## [What you will do]
Among the lines of the records, please find those that contain the word "shorter" and copy them.

Collected data entries:
Definition tracking_is_per_worker : bool :=
  let chain := chain "cache aware routing" in
  let index := record 0 0 chain new in
  assertions [bool_decide (matched 1 0 chain index = length chain);
              bool_decide (matched 1 1 chain index = 0)].

Definition partial_prefix_matches_in_blocks : bool :=
  let longer := chain "abcdefghijkl" in
  let index := record 0 0 longer new in
  let shorter := chain "abcdef" in
  assertions [bool_decide (matched 1 0 shorter index = 1);
              bool_decide (matched 1 0 (chain "zzzz") index = 0)].

Definition ttl_expiry_removes_stale_entries : bool :=
  let chain := chain "hello world" in
  let index := record 0 0 chain new in
  let '(stats, index) := evict (millis 5) (millis 1) (u64_modulus - 1) index in
  assertions [bool_decide (expired stats = length chain); bool_decide (len index = 0)].

Definition lru_cap_evicts_oldest_entries_first : bool :=
  let old_chain := chain "aaaa" in
  let new_chain := chain "bbbb" in
  let index := record 0 0 old_chain new in
  let index := record (millis 2) 0 new_chain index in
  let '(stats, index) := evict (millis 2) (millis 300000) 1 index in
  assertions [bool_decide (lru_evicted stats = 1); bool_decide (len index = 1);
              bool_decide (matched (millis 2) 0 new_chain index = length new_chain);
              bool_decide (matched (millis 2) 0 old_chain index = 0)].

Definition matching_touches_an_entry_and_extends_its_life : bool :=
  let chain_a := chain "aaaa" in
  let chain_b := chain "bbbb" in
  let index := record 0 0 chain_a new in
  let index := record (millis 2) 0 chain_b index in
  let '(touched, index) := longest_match (millis 3) 0 chain_a index in
  let '(stats, index) := evict (millis 3) (millis 300000) 1 index in
  assertions [bool_decide (touched = length chain_a); bool_decide (lru_evicted stats = 1);
              bool_decide (matched (millis 3) 0 chain_a index = length chain_a);
              bool_decide (matched (millis 3) 0 chain_b index = 0)].

Definition remove_worker_clears_its_entries_but_keeps_others : bool :=
  let chain := chain "shared prompt" in
  let index := record 1 1 chain (record 0 0 chain new) in
  let index := remove_worker 0 index in
  assertions [bool_decide (matched 2 0 chain index = 0);
              bool_decide (matched 2 1 chain index = length chain);
              bool_decide (len index = length chain)].

Example prefix_tests_pass : assertions [
  test_record_then_match; tracking_is_per_worker; partial_prefix_matches_in_blocks;
  ttl_expiry_removes_stale_entries; lru_cap_evicts_oldest_entries_first;
  matching_touches_an_entry_and_extends_its_life;
  remove_worker_clears_its_entries_but_keeps_others] = true.
Proof. vm_compute. reflexivity. Qed.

## [Exercise result]
  let shorter := chain "abcdef" in
  assertions [bool_decide (matched 1 0 shorter index = 1);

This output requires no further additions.